------ Provided data ------

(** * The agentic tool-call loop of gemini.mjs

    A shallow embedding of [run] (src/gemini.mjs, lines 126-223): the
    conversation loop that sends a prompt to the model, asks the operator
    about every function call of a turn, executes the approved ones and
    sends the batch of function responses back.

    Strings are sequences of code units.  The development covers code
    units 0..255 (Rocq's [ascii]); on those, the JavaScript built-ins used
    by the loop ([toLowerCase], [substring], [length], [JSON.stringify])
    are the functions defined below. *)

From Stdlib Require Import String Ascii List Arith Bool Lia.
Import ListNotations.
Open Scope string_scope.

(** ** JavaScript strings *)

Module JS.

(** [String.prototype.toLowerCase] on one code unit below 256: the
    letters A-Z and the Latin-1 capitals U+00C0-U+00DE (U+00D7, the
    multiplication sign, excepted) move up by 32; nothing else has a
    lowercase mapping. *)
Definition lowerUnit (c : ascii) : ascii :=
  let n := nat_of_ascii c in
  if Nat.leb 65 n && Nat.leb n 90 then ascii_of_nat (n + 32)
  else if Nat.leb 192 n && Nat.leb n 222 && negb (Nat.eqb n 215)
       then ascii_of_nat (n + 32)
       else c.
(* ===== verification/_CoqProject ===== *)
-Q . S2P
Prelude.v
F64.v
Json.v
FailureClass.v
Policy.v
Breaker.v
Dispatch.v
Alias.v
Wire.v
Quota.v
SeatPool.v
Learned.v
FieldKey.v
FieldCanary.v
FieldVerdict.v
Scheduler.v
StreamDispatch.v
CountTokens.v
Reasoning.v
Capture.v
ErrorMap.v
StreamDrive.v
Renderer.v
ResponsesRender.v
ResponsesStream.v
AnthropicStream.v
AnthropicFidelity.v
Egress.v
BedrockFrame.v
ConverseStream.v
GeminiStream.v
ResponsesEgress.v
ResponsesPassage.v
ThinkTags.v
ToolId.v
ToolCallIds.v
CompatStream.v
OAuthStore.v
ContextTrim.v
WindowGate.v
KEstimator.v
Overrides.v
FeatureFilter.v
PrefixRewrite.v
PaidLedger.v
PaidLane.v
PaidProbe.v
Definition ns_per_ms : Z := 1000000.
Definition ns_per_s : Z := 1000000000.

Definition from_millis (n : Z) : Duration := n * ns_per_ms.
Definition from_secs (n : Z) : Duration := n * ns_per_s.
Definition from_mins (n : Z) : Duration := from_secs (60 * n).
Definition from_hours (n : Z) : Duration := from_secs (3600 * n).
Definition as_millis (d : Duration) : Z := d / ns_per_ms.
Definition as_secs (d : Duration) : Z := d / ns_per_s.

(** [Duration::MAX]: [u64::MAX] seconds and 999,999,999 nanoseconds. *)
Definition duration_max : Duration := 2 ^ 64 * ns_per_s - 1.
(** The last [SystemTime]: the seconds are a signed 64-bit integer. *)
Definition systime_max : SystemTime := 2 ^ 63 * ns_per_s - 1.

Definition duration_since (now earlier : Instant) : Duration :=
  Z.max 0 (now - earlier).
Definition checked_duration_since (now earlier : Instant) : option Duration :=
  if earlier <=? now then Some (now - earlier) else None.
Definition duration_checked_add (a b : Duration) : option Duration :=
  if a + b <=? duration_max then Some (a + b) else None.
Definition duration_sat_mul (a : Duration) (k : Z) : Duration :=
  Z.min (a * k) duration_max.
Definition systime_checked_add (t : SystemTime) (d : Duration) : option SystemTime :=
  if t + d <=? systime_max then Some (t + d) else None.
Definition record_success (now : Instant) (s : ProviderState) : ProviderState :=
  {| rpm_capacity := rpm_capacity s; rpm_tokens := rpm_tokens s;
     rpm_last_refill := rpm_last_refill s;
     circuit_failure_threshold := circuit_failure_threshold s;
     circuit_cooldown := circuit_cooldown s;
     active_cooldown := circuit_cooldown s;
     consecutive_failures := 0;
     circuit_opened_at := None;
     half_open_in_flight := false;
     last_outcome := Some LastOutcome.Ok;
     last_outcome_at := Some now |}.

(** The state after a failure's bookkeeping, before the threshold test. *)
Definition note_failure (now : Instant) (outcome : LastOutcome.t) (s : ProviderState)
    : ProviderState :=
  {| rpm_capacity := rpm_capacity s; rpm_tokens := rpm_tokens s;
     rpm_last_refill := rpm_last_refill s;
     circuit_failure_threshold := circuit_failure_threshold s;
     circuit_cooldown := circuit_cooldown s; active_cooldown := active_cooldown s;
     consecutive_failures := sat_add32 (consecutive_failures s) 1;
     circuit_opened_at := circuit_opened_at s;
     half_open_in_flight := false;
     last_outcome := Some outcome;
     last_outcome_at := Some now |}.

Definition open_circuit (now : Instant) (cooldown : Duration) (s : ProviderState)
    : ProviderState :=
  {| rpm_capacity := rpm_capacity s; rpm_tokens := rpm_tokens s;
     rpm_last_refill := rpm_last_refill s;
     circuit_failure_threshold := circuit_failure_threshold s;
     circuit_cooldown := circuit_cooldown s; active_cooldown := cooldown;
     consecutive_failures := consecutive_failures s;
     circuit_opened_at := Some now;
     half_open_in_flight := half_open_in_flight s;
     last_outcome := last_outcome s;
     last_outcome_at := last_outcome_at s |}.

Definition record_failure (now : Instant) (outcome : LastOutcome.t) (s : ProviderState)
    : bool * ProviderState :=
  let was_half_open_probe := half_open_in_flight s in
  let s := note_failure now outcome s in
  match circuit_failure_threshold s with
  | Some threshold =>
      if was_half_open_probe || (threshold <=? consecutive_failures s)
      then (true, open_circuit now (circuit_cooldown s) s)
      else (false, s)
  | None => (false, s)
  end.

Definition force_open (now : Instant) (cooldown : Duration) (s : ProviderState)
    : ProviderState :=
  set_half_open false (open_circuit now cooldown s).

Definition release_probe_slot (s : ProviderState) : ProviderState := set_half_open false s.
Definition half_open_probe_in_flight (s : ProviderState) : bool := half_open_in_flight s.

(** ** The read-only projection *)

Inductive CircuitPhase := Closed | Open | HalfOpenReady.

------

## What is required
What are the lines from the one with "(** ** The read-only projection *)" through the end of the entries? Give them again exactly, both end lines included.

## Result for this exercise
(** ** The read-only projection *)

Inductive CircuitPhase := Closed | Open | HalfOpenReady.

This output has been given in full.